A l'intérieur du musée, c'est pas mieux... Il faut pousser les corps morts à l'art pour atteindre les tableaux. Heureusement, ça vaut le coup ! La Femme à barbe de Ribera, Le Sabbat et Le Pantin de Goya (deux "tubes" impressionnants à voir en vrai, et surtout des Greco et des Vélasquez à s'arracher les yeux !
Greco d'abord... L'Allégorie de la sainte Ligue est un peu décevante avec son chewing-gumisme de roses mous. La Madeleine repentante et Les Larmes de saint Pierre sont plus moelleux (dans la touche) que je n'aurais cru, mais c'est surtout les deux christeries qui me renversent : le baptême tout en vrille de moires et de flammes tressées [...] et la scène des marchands virés du Temple surtout ! [...]
Vélasquez, c'est autre chose. Les quelques rares toiles accrochées ici sont douloureuses à regarder.
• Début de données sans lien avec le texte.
(* ===== verification/LruCache.v ===== *)
(** * LruCache: the cache of tables and blocks

    [util/cache.cc].  Entries live in a heap; the two circular lists are linked
    through the [next] and [prev] members as in the source, the chains of the
    hash table are lists.  The list heads have the addresses 0 and 1. *)

From S2P Require Import Prelude Coding Comparator NovaCommon DbFormat Bloom.

Section lru.
Context {V : Type}.

Record LRUHandle := mkEntry {
  e_value : V;
  e_charge : Z;
  e_key : bytes;
  e_in_cache : bool;
  e_refs : Z;
  e_hash : Z
}.

Record HandleTable := mkHandleTable { length_ : Z; elems_ : Z; list_ : list (list Z) }.

(** [LRUCache]; [c_deleted] records the calls of the deleters. *)
Record LRUCache := mkCache {
  c_heap : gmap Z LRUHandle;
  c_next : gmap Z Z;
  c_prev : gmap Z Z;
  c_table : HandleTable;
  c_capacity : Z;
  c_usage : Z;
  c_deleted : list (bytes * V)
}.

Definition lru_ : Z := 0.
Definition in_use_ : Z := 1.

Definition set_heap (c : LRUCache) (h : gmap Z LRUHandle) : LRUCache :=
  mkCache h (c_next c) (c_prev c) (c_table c) (c_capacity c) (c_usage c) (c_deleted c).
Definition set_links (c : LRUCache) (n p : gmap Z Z) : LRUCache :=
  mkCache (c_heap c) n p (c_table c) (c_capacity c) (c_usage c) (c_deleted c).
Definition set_table (c : LRUCache) (t : HandleTable) : LRUCache :=
  mkCache (c_heap c) (c_next c) (c_prev c) t (c_capacity c) (c_usage c) (c_deleted c).
Definition set_usage (c : LRUCache) (u : Z) : LRUCache :=
  mkCache (c_heap c) (c_next c) (c_prev c) (c_table c) (c_capacity c) u (c_deleted c).
Definition set_refs (e : LRUHandle) (in_cache : bool) (n : Z) : LRUHandle :=
  mkEntry (e_value e) (e_charge e) (e_key e) in_cache n (e_hash e).

(** [*e]: a freed entry has no contents. *)
Definition entry (c : LRUCache) (e : Z) : res LRUHandle :=
  match c_heap c !! e with Some h => Ret h | None => Abort end.

Definition next_of (c : LRUCache) (e : Z) : res Z := match c_next c !! e with Some n => Ret n | None => Abort end.
Definition prev_of (c : LRUCache) (e : Z) : res Z := match c_prev c !! e with Some p => Ret p | None => Abort end.

(** [LRUHandle::key]. *)
Definition key_of (c : LRUCache) (e : Z) : res bytes :=
  if decide (c_next c !! e = Some e) then Abort else h ← entry c e; Ret (e_key h).

(** ** The hash table *)

(** [FindPointer] in a chain: the position of the entry, or the end. *)
Fixpoint FindPointer (c : LRUCache) (chain : list Z) (key : bytes) (hash : Z) (pos : nat) : res nat :=
  match chain with
  | [] => Ret pos
  | e :: chain =>
      h ← entry c e;
      if decide (e_hash h ≠ hash) then FindPointer c chain key hash (S pos)
      else
        k ← key_of c e;
        if decide (key = k) then Ret pos else FindPointer c chain key hash (S pos)
  end.

Definition bucket (t : HandleTable) (hash : Z) : nat := Z.to_nat (Z.land hash (w32 (length_ t - 1))).
Record NovaPartitionedMemManager := mkPartitioned {
  pm_heap : list Slab;
  slab_classes_ : list SlabClass;
  print_class_oom : bool;
  free_slabs_ : list nat;
  free_slab_index_ : Z;
  slab_size_mb_ : Z
}.

(** The loop that sets the sizes of the classes. *)
Fixpoint init_classes (i : nat) (slab_size size : Z) : res (list SlabClass) :=
  match i with
  | O => Ret []
  | S i =>
      if decide (size = 0) then Abort
      else
        let c := mkClass (slab_size `div` size) size [] [] in
        let size := w64 (size * SLAB_SIZE_FACTOR) in
        let size := if decide (size > slab_size) then slab_size else size in
        cs ← init_classes i slab_size size;
        Ret (c :: cs)
  end.

(** The loop that creates the slabs. *)
Fixpoint init_slabs (n : nat) (slab_buf slab_size slab_size_mb : Z) : list Slab :=
  match n with
  | O => []
  | S n => Slab_make slab_buf slab_size_mb :: init_slabs n (slab_buf + slab_size) slab_size slab_size_mb
  end.

(** The constructor of a partition. *)
Definition Partitioned_make (buf data_size slab_size_mb : Z) : res NovaPartitionedMemManager :=
  let slab_size := w64 (slab_size_mb * 1024 * 1024) in
  classes ← init_classes MAX_NUMBER_OF_SLAB_CLASSES slab_size 1200;
  if decide (slab_size = 0) then Abort
  else
    let ndataslabs := data_size `div` slab_size in
    Ret (mkPartitioned (init_slabs (Z.to_nat ndataslabs) buf slab_size slab_size_mb) classes false
           (seq 0 (Z.to_nat ndataslabs)) (w64 (ndataslabs - 1)) slab_size_mb).

(** The loop of [slabclassid]; it reads past the array when no class is large
    enough. *)
Fixpoint slabclassid_loop (sizes : list Z) (res : nat) (size : Z) : Prelude.res nat :=
  match sizes with
  | [] => Abort
  | s :: sizes => if decide (size > s) then slabclassid_loop sizes (S res) size else Ret res
  end.

(** [slabclassid(size)]. *)
Definition Partitioned_slabclassid (m : NovaPartitionedMemManager) (size : Z) : res nat :=
  if decide (size > 0 ∧ size <= w64 (slab_size_mb_ m * 1024 * 1024)) then
    slabclassid_loop (sc_size <$> slab_classes_ m) 0 size
  else Abort.

(** [ItemAlloc(scid)]. *)
Definition Partitioned_ItemAlloc (m : NovaPartitionedMemManager) (scid : nat) : res (NovaPartitionedMemManager * Z) :=
  match slab_classes_ m !! scid with
  | None => Abort
  | Some c =>
      '(heap, c, free_item) ← SlabClass_AllocItem (pm_heap m) c;
      if decide (free_item ≠ 0) then
        Ret (mkPartitioned heap (<[scid := c]> (slab_classes_ m)) (print_class_oom m) (free_slabs_ m)
               (free_slab_index_ m) (slab_size_mb_ m), free_item)
      else if decide (free_slab_index_ m = w64 (-1)) then
        Ret (mkPartitioned heap (<[scid := c]> (slab_classes_ m)) true (free_slabs_ m)
               (free_slab_index_ m) (slab_size_mb_ m), 0)
      else
        match free_slabs_ m !! Z.to_nat (free_slab_index_ m) with
        | None => Abort
        | Some i =>
            slab ← slab_at heap i;
            slab ← Slab_Init slab (w32 (sc_size c));
            '(slab, free_item) ← Slab_AllocItem slab;
            Ret (mkPartitioned (<[i := slab]> heap) (<[scid := SlabClass_AddSlab c i]> (slab_classes_ m))
                   (print_class_oom m) (free_slabs_ m) (w64 (free_slab_index_ m - 1)) (slab_size_mb_ m), free_item)
        end
  end.

(** [FreeItem(buf, scid)]. *)
Definition Partitioned_FreeItem (m : NovaPartitionedMemManager) (buf : Z) (scid : nat) : res NovaPartitionedMemManager :=
  match slab_classes_ m !! scid with
  | None => Abort
  | Some c =>
      Ret (mkPartitioned (pm_heap m) (<[scid := SlabClass_FreeItem c buf]> (slab_classes_ m)) (print_class_oom m)
             (free_slabs_ m) (free_slab_index_ m) (slab_size_mb_ m))
  end.

(** [FreeItems(items, scid)]. *)
Definition Partitioned_FreeItems (m : NovaPartitionedMemManager) (items : list Z) (scid : nat) : res NovaPartitionedMemManager :=
  match slab_classes_ m !! scid with
  | None => Abort
  | Some c =>
      Ret (mkPartitioned (pm_heap m) (<[scid := foldl SlabClass_FreeItem c items]> (slab_classes_ m)) (print_class_oom m)
             (free_slabs_ m) (free_slab_index_ m) (slab_size_mb_ m))
  end.

(** [NovaMemManager]: its partitions. *)
Abbreviation NovaMemManager := (list NovaPartitionedMemManager).

(** The loop of the constructor. *)
Fixpoint init_partitions (n : nat) (base partition_size slab_size_mb : Z) : res NovaMemManager :=
  match n with
  | O => Ret []
  | S n =>
      m ← Partitioned_make base partition_size slab_size_mb;
      ms ← init_partitions n (base + partition_size) partition_size slab_size_mb;
      Ret (m :: ms)
  end.

Definition NovaMemManager_make (buf num_mem_partitions mem_pool_size_gb slab_size_mb : Z) : res NovaMemManager :=
  if decide (num_mem_partitions = 0) then Abort
  else
    let partition_size := w64 (mem_pool_size_gb * 1024 * 1024 * 1024) `div` num_mem_partitions in
    init_partitions (Z.to_nat num_mem_partitions) buf partition_size slab_size_mb.

(** [partitioned_mem_managers_[key % partitioned_mem_managers_.size()]]. *)
Definition partition_of (ms : NovaMemManager) (key : Z) : nat := Z.to_nat (key `mod` size_of ms).

Definition partition_at (ms : NovaMemManager) (key : Z) : res NovaPartitionedMemManager :=
  match ms !! partition_of ms key with Some m => Ret m | None => Abort end.

Definition Manager_slabclassid (ms : NovaMemManager) (key size : Z) : res nat :=
  m ← partition_at ms key; Partitioned_slabclassid m size.

Definition Manager_ItemAlloc (ms : NovaMemManager) (key : Z) (scid : nat) : res (NovaMemManager * Z) :=
  m ← partition_at ms key;
  '(m, buf) ← Partitioned_ItemAlloc m scid;
  Ret (<[partition_of ms key := m]> ms, buf).

Definition Manager_FreeItem (ms : NovaMemManager) (key buf : Z) (scid : nat) : res NovaMemManager :=
  m ← partition_at ms key;
  m ← Partitioned_FreeItem m buf scid;
  Ret (<[partition_of ms key := m]> ms).

Definition Manager_FreeItems (ms : NovaMemManager) (key : Z) (items : list Z) (scid : nat) : res NovaMemManager :=
  m ← partition_at ms key;
  m ← Partitioned_FreeItems m items scid;
  Ret (<[partition_of ms key := m]> ms).

(** ** Clients

    A client asks for the class of a size, allocates an item of it, and frees
    what it holds with the same key and class. *)

(** An item that a client holds: the key, the address and the size asked for. *)
Abbreviation held_item := (Z * Z * Z)%type.

Definition request (ms : NovaMemManager) (key size : Z) : res (NovaMemManager * Z) :=
  scid ← Manager_slabclassid ms key size; Manager_ItemAlloc ms key scid.

Definition release (ms : NovaMemManager) (key size : Z) (items : list Z) : res NovaMemManager :=
  scid ← Manager_slabclassid ms key size; Manager_FreeItems ms key items scid.

Definition release_one (ms : NovaMemManager) (key size buf : Z) : res NovaMemManager :=
  scid ← Manager_slabclassid ms key size; Manager_FreeItem ms key buf scid.

Definition held_of (key size : Z) (items : list Z) : list held_item := (λ p, (key, p, size)) <$> items.

(** The states of an allocator with what is held; [max] is the largest request. *)
Inductive mem_run (max : Z) (ms0 : NovaMemManager) : NovaMemManager → list held_item → Prop :=
| run_start : mem_run max ms0 ms0 []
| run_request ms held key size ms' p :
    mem_run max ms0 ms held → 0 <= key → 0 < size <= max → request ms key size = Ret (ms', p) →
    mem_run max ms0 ms' (if decide (p = 0) then held else (key, p, size) :: held)
| run_release ms held held' key size items ms' :
    mem_run max ms0 ms held → 0 <= key → 0 < size <= max → held ≡ₚ held_of key size items ++ held' →
    release ms key size items = Ret ms' → mem_run max ms0 ms' held'
| run_release_one ms held held' key size p ms' :
    mem_run max ms0 ms held → 0 <= key → 0 < size <= max → held ≡ₚ held_of key size [p] ++ held' →
    release_one ms key size p = Ret ms' → mem_run max ms0 ms' held'.

(** ** Slabs and classes *)

Section partition.
Context (base mb : Z).
Hypothesis Hbase : 0 < base.
Hypothesis Hmb : 0 < mb < 4096.

Definition slab_bytes : Z := mb * 1024 * 1024.
Definition cap (s : Z) : Z := slab_bytes `div` s.
Definition slab_base (i : nat) : Z := base + Z.of_nat i * slab_bytes.

(** The first [k] items of size [s] of slab [i]. *)
Definition slab_items (s : Z) (i : nat) (k : Z) : list Z := (λ j, slab_base i + j * s) <$> seqZ 0 k.

(** [k] items of slab [i] were taken from it. *)
Definition slab_state (heap : list Slab) (s : Z) (i : nat) (k : Z) : Prop :=
  heap !! i = Some (mkSlab (Some s) (slab_base i + k * s) ((cap s - k) * s) mb) ∧ 0 <= k <= cap s.

(** A class whose items [hs] are held: every item taken from its slabs is free
    or held, and only the last slab has items left. *)
Definition class_ok (heap : list Slab) (c : SlabClass) (hs : list Z) : Prop :=
  ∃ ks, Forall2 (slab_state heap (sc_size c)) (slabs c) ks
    ∧ (∀ l k, ks = l ++ [k] → Forall (eq (cap (sc_size c))) l)
    ∧ concat (zip_with (slab_items (sc_size c)) (slabs c) ks) ≡ₚ free_list c ++ hs.

(** The size of class [i]. *)
Definition class_size (i : nat) : Z := Z.min (1200 * 2 ^ Z.of_nat i) slab_bytes.

Lemma slab_bytes_range : 2 ^ 20 <= slab_bytes < 2 ^ 32 ∧ w64 (mb * 1024 * 1024) = slab_bytes.
Proof. unfold slab_bytes. split; [lia|]. apply w64_small. mlia. Qed.

Lemma class_size_range i : 1200 <= class_size i <= slab_bytes.
Proof. pose proof slab_bytes_range. unfold class_size. assert (1 <= 2 ^ Z.of_nat i) by (apply (Z.pow_le_mono_r 2 0); lia). lia. Qed.

(** A size that is the size of a class. *)
Definition item_size_ok (s : Z) : Prop := 1200 <= s <= slab_bytes.

Lemma cap_spec s : item_size_ok s → 1 <= cap s ∧ cap s * s <= slab_bytes.
Proof.
  intros [H1 H2]. unfold cap. split; [by apply Z.div_le_lower_bound; lia|].
  rewrite Z.mul_comm. apply Z.mul_div_le. lia.
Qed.

Lemma Slab_Init_ok i s :
  item_size_ok s →
  Slab_Init (Slab_make (slab_base i) mb) (w32 s) = Ret (mkSlab (Some s) (slab_base i) (cap s * s) mb).
Proof.
  intros Hs. destruct slab_bytes_range as [Hr Hw]. pose proof (cap_spec s Hs) as [Hc1 Hc2]. destruct Hs as [H1 H2].
  unfold Slab_Init, Slab_make. cbn [sl_size_mb_ next_]. rewrite Hw, (w32_small s) by mlia.
  rewrite decide_False by lia. fold (cap s). rewrite (w32_small (cap s)) by (split; [lia|nia]).
  by rewrite Z.mul_comm, w32_small by mlia.
Qed.

Lemma Slab_AllocItem_ok heap s i k slab :
  item_size_ok s → slab_state heap s i k → heap !! i = Some slab →
  if decide (k = cap s) then Slab_AllocItem slab = Ret (slab, 0)
  else ∃ slab', Slab_AllocItem slab = Ret (slab', slab_base i + k * s) ∧ slab_state (<[i := slab']> heap) s i (k + 1).
Proof.
  intros Hs [Hi Hk] Hi'. rewrite Hi in Hi'. injection Hi' as <-. destruct Hs as [H1 H2]. unfold Slab_AllocItem. cbn [item_size_ available_bytes_ next_ sl_size_mb_].
  case_decide as Hc; [subst k; rewrite decide_True by lia; done|]. rewrite decide_False by nia. eexists. split; [done|].
  split; [|lia]. rewrite list_lookup_insert_eq by (by eapply lookup_lt_Some). do 2 f_equal; lia.
Qed.

(** ** A class *)

Lemma slab_items_next s i k : 0 <= k → slab_items s i (k + 1) = slab_items s i k ++ [slab_base i + k * s].
Proof. intros Hk. unfold slab_items. rewrite seqZ_app, fmap_app by lia. done. Qed.

Lemma slab_items_elem s i k p : p ∈ slab_items s i k ↔ ∃ j, 0 <= j < k ∧ p = slab_base i + j * s.
Proof.
  unfold slab_items. rewrite list_elem_of_fmap. split; intros (j & H1 & H2); exists j.
  - rewrite elem_of_seqZ in H2. split; [lia|done].
  - rewrite elem_of_seqZ. split; [done|lia].
Qed.

Lemma class_ok_frame heap heap' c hs :
  (∀ i, i ∈ slabs c → heap' !! i = heap !! i) → class_ok heap c hs → class_ok heap' c hs.
Proof.
  intros Hf (ks & Hks & Hl & Hp). exists ks. split; [|done]. apply Forall2_same_length_lookup. split; [by eapply Forall2_length|].
  intros j i k Hi Hk. destruct (Forall2_lookup_lr _ _ _ _ _ _ Hks Hi Hk) as [H1 H2]. split; [|done]. rewrite Hf; [done|]. by eapply list_elem_of_lookup_2.
Qed.

Lemma class_ok_perm heap c hs hs' : hs ≡ₚ hs' → class_ok heap c hs → class_ok heap c hs'.
Proof. intros Hp (ks & H1 & H2 & H3). exists ks. split_and!; [done..|]. by rewrite <- Hp. Qed.

(** The items of a class, with the slab and the position of each. *)
Lemma class_item heap c hs p :
  class_ok heap c hs → p ∈ free_list c ++ hs →
  ∃ i j, i ∈ slabs c ∧ 0 <= j < cap (sc_size c) ∧ p = slab_base i + j * sc_size c.
Proof.
  intros (ks & H1 & _ & H3) Hp. rewrite <- H3 in Hp. apply list_elem_of_In, in_concat in Hp as (l & Hl & Hp).
  apply list_elem_of_In, list_elem_of_lookup in Hl as [m Hl]. apply lookup_zip_with_Some in Hl as (i & k & -> & Hi & Hk).
  apply list_elem_of_In, slab_items_elem in Hp as (j & Hj & ->). destruct (Forall2_lookup_lr _ _ _ _ _ _ H1 Hi Hk) as [_ Hc].
  exists i, j. split; [by eapply list_elem_of_lookup_2|]. split; [lia|done].
Qed.

(** Nothing is left in a class. *)
Definition class_full (heap : list Slab) (c : SlabClass) (hs : list Z) : Prop :=
  free_list c = [] ∧ Forall (λ i, slab_state heap (sc_size c) i (cap (sc_size c))) (slabs c)
  ∧ (slabs c ≫= λ i, slab_items (sc_size c) i (cap (sc_size c))) ≡ₚ hs.

Lemma class_full_count heap c hs : 0 <= cap (sc_size c) → class_full heap c hs → size_of hs = size_of (slabs c) * cap (sc_size c).
Proof.
  intros Hc (_ & _ & <-). induction (slabs c) as [|i l IH]; [done|]. rewrite bind_cons, length_app. cbn [length].
  unfold slab_items at 1. rewrite length_fmap, length_seqZ. lia.
Qed.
Il faut dire que les sujets nous scrutent du plus profond de leur état d'êtres humains portraiturés par un grand peintre. Les nains n'ont pas l'air de rigoler ! L'"El Primo" avec son gros livre mal feuilleté ou l'autre gnome anglais tenant son chien comme un poney semblent ne pas en penser moins. Le non-dit des nains vélasqueziens correspond au non-peint du peintre lui même : Vélasquez ne peint pas tout dans un tableau, il laisse le soin au spectateur de rajouter (ou pas) ce qui manque. Et ce qui manque, c'est lui ! Vélasquez est en dehors de ses propres toiles. Il peint de loin. Son absence est sa palette.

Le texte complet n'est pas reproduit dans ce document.